• [EXERCISE AIM]:
For the material below, return exactly the lines starting at the line containing "match email, password with" and ending at the line containing "backends ← AuthContainer.build_auth_container", both ends included, and no others.

• [DATASET CONTENT]:
↓
(* ===== verification/Startup.v ===== *)
(** What a web process does with its settings before it serves: the checks and
    choices of the authentication container ([authentication/composition/
    container.py]) and the seeding of an administrator ([main.py]). *)

From Stdlib Require Import String.
From S2P Require Import Prelude PyStr Uuid Store Users Principals AuthRepo Auth Authz Http Settings.
Open Scope string_scope.
Open Scope list_scope.
Open Scope Z_scope.

(** ** [build_auth_container] *)

Module AuthContainer.
(** Where limiters and cache keep their state, and the budgets. *)
Inductive Backend := Redis (url : string) | InMemory.
Record Budget := mkBudget { max_attempts : Z; window_seconds : Z }.
Record AuthBackends := mkBackends {
  backend : Backend;
  rate_limiter : Budget;
  per_account_login_limiter : Budget;
  per_account_reset_limiter : Budget;
  per_account_verify_limiter : Budget;
  principal_cache_ttl : Z;
}.

Section build.
Context {S : Type}.
Implicit Types settings : AppSettings.

Definition check_internal_token_exposure settings : M S unit :=
  if negb (AppSettings.auth_return_internal_tokens settings) then mret tt else
  if bool_decide (AppSettings.environment settings = Production)
  then raise (RuntimeError "APP_AUTH_RETURN_INTERNAL_TOKENS=true is forbidden in production")
  else mret tt.

(** The budgets are the same for both kinds; a limiter without arguments allows
    five attempts a minute. *)
Definition backends_on settings (b : Backend) : AuthBackends := {|
  backend := b;
  rate_limiter := mkBudget 5 60;
  per_account_login_limiter := mkBudget (AppSettings.auth_per_account_login_max_attempts settings)
    (AppSettings.auth_per_account_login_window_seconds settings);
  per_account_reset_limiter := mkBudget (AppSettings.auth_per_account_reset_max_attempts settings)
    (AppSettings.auth_per_account_reset_window_seconds settings);
  per_account_verify_limiter := mkBudget (AppSettings.auth_per_account_verify_max_attempts settings)
    (AppSettings.auth_per_account_verify_window_seconds settings);
  principal_cache_ttl := AppSettings.auth_principal_cache_ttl_seconds settings;
|}.

Definition choose_backends settings : M S AuthBackends :=
  match AppSettings.auth_redis_url settings with
  | Some (String _ _ as url) => mret (backends_on settings (Redis url))
  | _ =>
      when (AppSettings.auth_rate_limit_enabled settings && AppSettings.auth_require_distributed_rate_limit settings &&
            bool_decide (AppSettings.environment settings = Production))
        (raise (RuntimeError
           "APP_AUTH_REQUIRE_DISTRIBUTED_RATE_LIMIT is true but APP_AUTH_REDIS_URL is not configured")) ;;
      mret (backends_on settings InMemory)
  end.

Definition build_auth_container settings : M S AuthBackends :=
  if negb (truthy (AppSettings.auth_jwt_secret_key settings))
  then raise (RuntimeError "APP_AUTH_JWT_SECRET_KEY is required at startup") else
  AccessTokenService.init (auth_settings settings) ;;
  check_internal_token_exposure settings ;;
  choose_backends settings.
End build.
End AuthContainer.

(** ** [main.py] *)

Section main.
Context `{Env} {C : Type}.
(** The bootstrap as the authorization container wires it, for [promote_existing]. *)
Context (bootstrap : bool → string → string → M (World * C) (Result uuid BootstrapError)).
Implicit Types settings : AppSettings.

(** [_run_authz_bootstrap]. *)
Definition run_authz_bootstrap settings : M (World * C) unit :=
  if negb (AppSettings.auth_seed_on_startup settings) then mret tt else
  let email := AppSettings.auth_bootstrap_super_admin_email settings in
  let password := AppSettings.auth_bootstrap_super_admin_password settings in
  if negb (Bool.eqb (truthy email) (truthy password))
  then raise (RuntimeError "APP_AUTH_BOOTSTRAP_SUPER_ADMIN_EMAIL and APP_AUTH_BOOTSTRAP_SUPER_ADMIN_PASSWORD must be set together.")
  else
  match email, password with
  | Some (String _ _ as email), Some (String _ _ as password) =>
      result ← bootstrap (AppSettings.auth_bootstrap_promote_existing settings) email password;
      match result with
      | Ok _ => mret tt
      | Err (BootstrapRefusedExistingUserError _ _) => raise (SystemExit 2)
      | Err (BootstrapPasswordMismatchError _) => raise (SystemExit 2)
      end
  | _, _ => mret tt
  end.

(** The steps of the lifespan that can refuse on account of the settings, in
    their order; between them the features' objects are built. *)
Definition start settings : M (World * C) AuthContainer.AuthBackends :=
  backends ← AuthContainer.build_auth_container settings;
  run_authz_bootstrap settings ;;
  mret backends.
End main.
↑
• [EXERCISE OUTPUT]:
  match email, password with
  | Some (String _ _ as email), Some (String _ _ as password) =>
      result ← bootstrap (AppSettings.auth_bootstrap_promote_existing settings) email password;
      match result with
      | Ok _ => mret tt
      | Err (BootstrapRefusedExistingUserError _ _) => raise (SystemExit 2)
      | Err (BootstrapPasswordMismatchError _) => raise (SystemExit 2)
      end
  | _, _ => mret tt
  end.

(** The steps of the lifespan that can refuse on account of the settings, in
    their order; between them the features' objects are built. *)
Definition start settings : M (World * C) AuthContainer.AuthBackends :=
  backends ← AuthContainer.build_auth_container settings;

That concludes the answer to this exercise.